# Data under study
══════════════════════════════
(* ===== verification/Scenario.v ===== *)
(** The library as test_list.c uses it: through liblist.h only.  The
    client code of the test program that does not depend on its [int]
    items is written here over any implementation [api : ListAPI] of the
    interface, and its theorems are proved from the specification
    [ListSpec api] alone: [print_list] (test_list.c 18-26), which reads a
    list through [list_size] and the iterator, building a list item by
    item and printing it back (a round trip), and sorting a copy of a
    list (test_list.c 77-78).  [add_to_list], which test_list.c calls at
    line 74, exists in neither liblist.h nor liblist.c; the flows use the
    library's [append_to_list] in its place. *)

From S2P Require Import Prelude Spec Heap Chain Fixtures Append Iter Bubble Sort Join Search Duplicate Remove Api.
From Stdlib Require Import Sorting.Sorted Sorting.Permutation.
From stdpp Require Import strings.

(** One line of output of [print_list]: the title, the size [list_size]
    returned, and the items printed. *)
Record printed (Item : Type) := Printed {
  p_title : string;
  p_size : Z;
  p_items : list Item
}.
Arguments Printed {Item} p_title p_size p_items.
Arguments p_title {Item} _.
Arguments p_size {Item} _.
Arguments p_items {Item} _.

(** The items of [xs] whose append returned 0, in order. *)
Fixpoint succeeded {Item} (xs : list Item) (cs : list Z) : list Item :=
  match xs, cs with
  | x :: xs', c :: cs' => if Z.eqb c 0 then x :: succeeded xs' cs' else succeeded xs' cs'
  | _, _ => []
  end.

Section Scenario.
Context {Item : Type} (api : ListAPI Item).
Local Abbreviation ST := (M (Mem Item)).

(** [while ((number = get_next_item(list)) != NULL) printf("%i ",
    *number);] (test_list.c 23-24): the items printed. *)
Fixpoint print_items (fuel : nat) (lst : ptr) : ST (list Item) :=
  match fuel with
  | 0 => out_of_fuel
  | S f =>
      let* number := get_next_item_op api lst in
      match number with
      | None => ret []
      | Some x =>
          let* r := print_items f lst in
          ret (x :: r)
      end
  end.

(** [void print_list(List *list, char *title)] (test_list.c 18-26); the
    loop is given one call more than there are members in the heap. *)
Definition print_list (lst : ptr) (title : string) : ST (printed Item) :=
  let* n := list_size_op api lst in
  let* s := get in
  let* xs := print_items (S (size (members s))) lst in
  ret (Printed title n xs).

(** Appending the items [xs] one by one, ignoring the return codes. *)
Fixpoint append_all (lp : ptr) (xs : list Item) : ST unit :=
  match xs with
  | [] => ret tt
  | x :: r =>
      let* _ := append_to_list_op api lp (Some x) in
      append_all lp r
  end.

(** Appending the items [xs] one by one, keeping the code each call of
    [append_to_list] returns (0 appended, 2 allocation failed). *)
Fixpoint append_codes (lp : ptr) (xs : list Item) : ST (list Z) :=
  match xs with
  | [] => ret []
  | x :: r =>
      let* c := append_to_list_op api lp (Some x) in
      let* cs := append_codes lp r in
      ret (c :: cs)
  end.

(** Build a list from [xs] and print it. *)
Definition build_and_read (xs : list Item) : ST (ptr * printed Item) :=
  let* new := create_list_op api in
  let* _ := append_all new xs in
  let* out := print_list new "" in
  ret (new, out).

(** [asc = duplicate_list(random, duplicate_number); sort_list(asc,
    sort_asc);] (test_list.c 77-78): sort a copy of the list; the test
    keeps the copy and ignores what [sort_list] returns. *)
Definition sorted_copy (list : ptr) (duplicate_item : option (Item -> option Item))
    (cmp : option (Item -> Item -> Z)) : ST ptr :=
  let* copy := duplicate_list_op api list duplicate_item in
  let* _ := sort_list_op api copy cmp in
  ret copy.
End Scenario.

Section ScenarioProofs.
Context {Item : Type} (api : ListAPI Item) (Hspec : ListSpec api).
Implicit Types (s : Mem Item) (A : alist Item).

(** The printing loop prints the items the iterator has yet to return
    and leaves the list reset. *)
Lemma print_items_run fuel : forall s lp ls A,
  rep_at s lp ls A -> length (a_remaining A) < fuel ->
  exists s', print_items api fuel (Some lp) s = Ok (a_remaining A, s') /\
    rep_at s' lp ls (a_reset A) /\ cursor_step s s' lp.
Proof.
  induction fuel as [|f IH]; intros s lp ls A Hr Hf; [lia|].
  destruct (spec_get_next _ Hspec s lp ls A Hr) as (s1 & H1 & Hr1 & Hs1).
  cbn [print_items]. rewrite bind_run, H1. cbv beta iota.
  destruct (a_next_remaining A (rep_at_cursor_wf _ _ _ _ Hr))
    as [[Hnil Hn] | (x & r & Hrem & Hx & Hr' & _ & He)].
  - rewrite Hn in Hr1 |- *. cbn. rewrite Hnil. by exists s1.
  - rewrite Hx. cbv beta iota. rewrite Hrem in Hf |- *. simpl in Hf.
    destruct (IH s1 lp ls _ Hr1) as (s2 & H2 & Hr2 & Hs2); [by rewrite Hr'; lia|].
    rewrite bind_run, H2. cbv beta iota. rewrite Hr'.
    exists s2. unfold a_reset in *. rewrite He in Hr2. split_and!; [done|done|].
    by eapply cursor_step_trans.
Qed.

(** A sequence of appends with any answers of [calloc]: every call
    returns 0 or 2, and the list gains exactly the items whose call
    returned 0, in order. *)
Lemma append_codes_run xs : forall s lp ls A,
  rep_at s lp ls A -> (Z.of_nat (length ls + length xs) <= INT_MAX)%Z ->
  exists cs ls' s', append_codes api (Some lp) xs s = Ok (cs, s') /\
    length cs = length xs /\ Forall (fun c => c = 0%Z \/ c = 2%Z) cs /\
    length (succeeded xs cs) = length (filter (fun c => c = 0%Z) cs) /\
    rep_at s' lp ls' (AList (elems A ++ succeeded xs cs) (cursor A)).
Proof.
  induction xs as [|x xs IH]; intros s lp ls A Hr Hb.
  - exists [], ls, s. rewrite app_nil_r. destruct A. by split_and!.
  - simpl in Hb. destruct (spec_append _ Hspec s lp ls A x Hr) as (_ & Hfail & Happ).
    destruct (decide (head (oracle s) = Some false)) as [Hf|Hf].
    + destruct (IH (pop_oracle s) lp ls A) as (cs & ls' & s' & H2 & Hl & Hc & Hn & Hr2);
        [by apply rep_at_pop_oracle|lia|].
      exists (2%Z :: cs), ls', s'. cbn [append_codes].
      rewrite (bind_Ok _ _ _ _ _ (Hfail Hf)), bind_run, H2. simpl.
      split_and!; try done; [by f_equal|constructor; [by right|done]].
    + destruct Happ as (l & s1 & H1 & Hr1 & _); [done|lia|].
      destruct (IH s1 lp (ls ++ [l]) (a_append x A)) as (cs & ls' & s' & H2 & Hl & Hc & Hn & Hr2);
        [done|rewrite length_app; simpl; lia|].
      exists (0%Z :: cs), ls', s'. cbn [append_codes].
      rewrite (bind_Ok _ _ _ _ _ H1), bind_run, H2. simpl.
      simpl in Hr2. rewrite <- app_assoc in Hr2.
      split_and!; try done; [by f_equal|constructor; [by left|done]|by f_equal].
Qed.

(** [print_list] prints the size and the remaining items of a list. *)
Lemma print_list_run s lp ls A t :
  rep_at s lp ls A ->
  exists s', print_list api (Some lp) t s =
      Ok (Printed t (Z.of_nat (length (elems A))) (a_remaining A), s') /\
    rep_at s' lp ls (a_reset A) /\ cursor_step s s' lp.
Proof.
  intros Hr. pose proof Hr as (L & _ & Hok).
  pose proof (chain_length_le _ _ _ _ (ok_chain _ _ _ _ Hok)) as Hsz.
  rewrite (list_ok_length _ _ _ _ Hok) in Hsz. pose proof (a_remaining_length A) as Hrl.
  destruct (print_items_run (S (size (members s))) s lp ls A Hr) as (s' & H & Hr' & Hs'); [lia|].
  exists s'. unfold print_list. rewrite bind_run, (spec_size _ Hspec s lp ls A Hr).
  cbv beta iota. unfold get. rewrite bind_run. cbv beta iota. rewrite bind_run, H. by split_and!.
Qed.

(** Appending a sequence of items refines appending them abstractly,
    when no allocation fails and the counter has room. *)
Lemma append_all_run xs : forall s lp ls A,
  rep_at s lp ls A -> false ∉ oracle s ->
  (Z.of_nat (length ls + length xs) <= INT_MAX)%Z ->
  exists ls' s', append_all api (Some lp) xs s = Ok (tt, s') /\
    rep_at s' lp (ls ++ ls') (AList (elems A ++ xs) (cursor A)) /\
    untouched s s' lp ls /\ (false ∉ oracle s') /\ destroyed s' = destroyed s.
Proof.
  induction xs as [|x xs IH]; intros s lp ls A Hr Hor Hb.
  - exists [], s. rewrite !app_nil_r. destruct A. by split_and!.
  - simpl in Hb. destruct (spec_append _ Hspec s lp ls A x Hr) as (_ & _ & Happ).
    destruct Happ as (l & s1 & H1 & Hr1 & Hfr & Hu1 & Ho1 & Hd1 & _); [by apply no_fail_head|lia|].
    destruct (IH s1 lp (ls ++ [l]) (a_append x A)) as (ls' & s' & H2 & Hr2 & Hu2 & Ho2 & Hd2);
      [done|rewrite Ho1; by apply no_fail_tail|rewrite length_app; simpl; lia|].
    exists (l :: ls'), s'. simpl. rewrite (bind_Ok _ _ _ _ _ H1), H2. split_and!; try congruence.
    + rewrite cons_middle, app_assoc. replace (elems A ++ x :: xs) with ((elems A ++ [x]) ++ xs)
        by by rewrite <- app_assoc. exact Hr2.
    + apply (untouched_trans _ _ _ _ _ _ Hu1 Hu2).
      intros l' [?|?%list_elem_of_singleton]%elem_of_app; [by left|subst; by right].
Qed.

(** C24: a round trip through the interface, for any implementation
    that meets [ListSpec]: a list created and filled with the items [xs]
    by [append_to_list], when no allocation fails, is printed by
    [print_list] with size [length xs] and the items [xs] in order, and
    is left as it was built. *)
Theorem build_and_read_roundtrip s xs :
  false ∉ oracle s -> (Z.of_nat (length xs) <= INT_MAX)%Z ->
  exists l ls s', build_and_read api xs s = Ok ((Some l, Printed "" (Z.of_nat (length xs)) xs), s') /\
    lists s !! l = None /\ rep_at s' l ls (AList xs None).
Proof.
  intros Hor Hb. destruct (spec_create _ Hspec s) as (l & s1 & H1 & Hl & Hr1 & _ & _ & Ho1 & _);
    [by apply no_fail_head|].
  destruct (append_all_run xs s1 l [] a_empty Hr1) as (ls & s2 & H2 & Hr2 & _ & _ & _);
    [rewrite Ho1; by apply no_fail_tail|simpl; lia|].
  destruct (print_list_run s2 l ls _ "" Hr2) as (s3 & H3 & Hr3 & _).
  exists l, ls, s3. unfold build_and_read. rewrite bind_run, H1. cbv beta iota.
  rewrite bind_run, H2. cbv beta iota. rewrite bind_run, H3. by split_and!.
Qed.

Lemma duplicated_total (f : Item -> Item) xs : duplicated (Some (fun x => Some (f x))) xs = map f xs.
Proof. induction xs as [|x xs IH]; [done|]. simpl. by rewrite <- IH. Qed.

(** The run of [sorted_copy] when no allocation fails. *)
Lemma sorted_copy_run s lp ls A (f : Item -> Item) (cmp : Item -> Item -> Z) `{!CmpTotal cmp} :
  rep_at s lp ls A -> elems A <> [] -> false ∉ oracle s ->
  exists nl lsn ys s', sorted_copy api (Some lp) (Some (fun x => Some (f x))) (Some cmp) s =
      Ok (Some nl, s') /\
    rep_at s' nl lsn (AList ys None) /\ Sorted (ordered cmp) ys /\
    Permutation (map f (elems A)) ys /\ rep_at s' lp ls A /\
    lists s !! nl = None /\ untouched s s' nl [] /\ footprint s s' lsn /\
    (forall l, l ∈ lsn -> members s !! l = None) /\
    (false ∉ oracle s') /\ destroyed s' = destroyed s.
Proof.
  intros Hrep Hne Hor.
  destruct (spec_duplicate _ Hspec s lp ls A (Some (fun x => Some (f x))) Hrep Hne Hor) as [_ Hsome].
  rewrite duplicated_total in Hsome.
  destruct Hsome as (nl & lsn & s1 & H1 & Hnl & Hr1 & Hrep1 & Hls1 & Hm1 & Hfr1 & Hd1 & Hor1);
    [by destruct (elems A)|].
  destruct (spec_sort _ Hspec s1 nl lsn (AList (map f (elems A)) None) cmp _ Hr1)
    as (ys & s2 & H2 & Hr2 & Hsorted & Hperm & (Hl2 & Ho2 & Hd2) & Hm2); [by destruct (elems A)|].
  pose proof (rep_at_fresh_disjoint _ _ _ _ _ Hrep Hfr1) as Hdisj.
  exists nl, lsn, ys, s2. unfold sorted_copy. rewrite bind_run, H1. cbv beta iota. rewrite bind_run, H2.
  split_and!; try done; try congruence.
  - eapply rep_at_frame; [exact Hrep1|by rewrite Hl2|]. intros l Hl. apply Hm2. set_solver.
  - split; [intros lq Hq; by rewrite Hl2, Hls1|].
    intros l m _ Hm. assert (l ∉ lsn) by (intros Hl; by rewrite Hfr1 in Hm). by rewrite Hm2, Hm1.
  - intros l Hl. by rewrite Hm2, Hm1.
Qed.
End ScenarioProofs.

Section ScenarioClaims.
Context {Item : Type} (api : ListAPI Item) (Hspec : ListSpec api).
Implicit Types (s : Mem Item) (A : alist Item).

(** C23: the first flow of test_list.c ([asc = duplicate_list(random,
    duplicate_number); sort_list(asc, sort_asc)]), for any implementation
    that meets [ListSpec], a duplicator that does not fail and a total
    comparator: the copy ends up holding the duplicates of the items,
    sorted, while the original list keeps its items and their order. *)
Theorem duplicate_then_sort s lp ls A (f : Item -> Item) (cmp : Item -> Item -> Z) `{!CmpTotal cmp} :
  rep_at s lp ls A -> elems A <> [] -> false ∉ oracle s ->
  exists nl lsn ys s', sorted_copy api (Some lp) (Some (fun x => Some (f x))) (Some cmp) s =
      Ok (Some nl, s') /\
    rep_at s' nl lsn (AList ys None) /\ Sorted (ordered cmp) ys /\
    Permutation (map f (elems A)) ys /\ rep_at s' lp ls A.
Proof.
  intros Hrep Hne Hor.
  destruct (sorted_copy_run api Hspec s lp ls A f cmp Hrep Hne Hor)
    as (nl & lsn & ys & s' & H & Hr & Hs & Hp & Hrep' & _). by exists nl, lsn, ys, s'.
Qed.

End ScenarioClaims.

(** C25: spec.md section 8, "for all sequences of appends, size(list)
    equals the number of successful appends", for liblist.c and whatever
    [calloc] answers: each [append_to_list] of an item returns 0 or 2,
    the list holds its old items followed by exactly the items whose
    append returned 0, in order, and [list_size] then returns the old
    size plus the number of calls that returned 0. *)
Theorem appends_size {Item} (s : Mem Item) lp ls A (xs : list Item) :
  rep_at s lp ls A -> (Z.of_nat (length ls + length xs) <= INT_MAX)%Z ->
  exists cs ls' s', append_codes liblist (Some lp) xs s = Ok (cs, s') /\
    length cs = length xs /\ Forall (fun c => c = 0%Z \/ c = 2%Z) cs /\
    rep_at s' lp ls' (AList (elems A ++ succeeded xs cs) (cursor A)) /\
    list_size (Some lp) s' = Ok (Z.of_nat (length (elems A) + length (filter (fun c => c = 0%Z) cs)), s').
Proof.
  intros Hr Hb. destruct (append_codes_run liblist liblist_spec_run xs s lp ls A Hr Hb)
    as (cs & ls' & s' & H & Hl & Hc & Hn & Hr').
  exists cs, ls', s'. split_and!; try done.
  rewrite (list_size_run _ _ _ _ Hr'). simpl. by rewrite length_app, Hn.
Qed.

(** ** Witnesses *)

Lemma duplicate_then_sort_witness :
  exists nl lsn ys s', sorted_copy liblist (Some 1%positive) (Some (fun x => Some x)) (Some asc_cmp)
      (demo_mem [5; 60; 3]%Z) = Ok (Some nl, s') /\
    rep_at s' nl lsn (AList ys None) /\ Sorted (ordered asc_cmp) ys /\
    Permutation (map (fun x => x) [5; 60; 3]%Z) ys /\
    rep_at s' 1 (demo_locs [5; 60; 3]%Z) (AList [5; 60; 3]%Z None).
Proof.
  apply (duplicate_then_sort liblist liblist_spec_run (demo_mem [5; 60; 3]%Z) 1 (demo_locs [5; 60; 3]%Z)
           (AList [5; 60; 3]%Z None) (fun x => x) asc_cmp); [decide_rep|done|apply not_elem_of_nil].
Defined.

Lemma build_and_read_roundtrip_witness :
  exists l ls s', build_and_read liblist [5; 60; 3]%Z (demo_mem []) =
      Ok ((Some l, Printed "" (Z.of_nat (length [5; 60; 3]%Z)) [5; 60; 3]%Z), s') /\
    lists (demo_mem []) !! l = None /\ rep_at s' l ls (AList [5; 60; 3]%Z None).
Proof.
  apply (build_and_read_roundtrip liblist liblist_spec_run (demo_mem []) [5; 60; 3]%Z);
    [apply not_elem_of_nil|vm_compute; discriminate].
Defined.

Lemma appends_size_witness :
  exists cs ls' s', append_codes liblist (Some 1%positive) [7; 8; 9]%Z
      (mkMem (members (demo_mem [5]%Z)) (lists (demo_mem [5]%Z)) [true; false] []) = Ok (cs, s') /\
    length cs = length [7; 8; 9]%Z /\ Forall (fun c => c = 0%Z \/ c = 2%Z) cs /\
    rep_at s' 1 ls' (AList ([5]%Z ++ succeeded [7; 8; 9]%Z cs) None) /\
    list_size (Some 1%positive) s' =
      Ok (Z.of_nat (length [5]%Z + length (filter (fun c => c = 0%Z) cs)), s').
Proof.
  apply (appends_size (mkMem (members (demo_mem [5]%Z)) (lists (demo_mem [5]%Z)) [true; false] [])
           1 (demo_locs [5]%Z) (AList [5]%Z None) [7; 8; 9]%Z); [decide_rep|vm_compute; discriminate].
Defined.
══════════════════════════════
# What you have to do
From the data above, output only the lines between the line containing "let* cs := append_codes lp r in" and the line containing "ret (new, out).", inclusive, exactly as written.

# Answer space
      let* cs := append_codes lp r in
      ret (c :: cs)
  end.

(** Build a list from [xs] and print it. *)
Definition build_and_read (xs : list Item) : ST (ptr * printed Item) :=
  let* new := create_list_op api in
  let* _ := append_all new xs in
  let* out := print_list new "" in
  ret (new, out).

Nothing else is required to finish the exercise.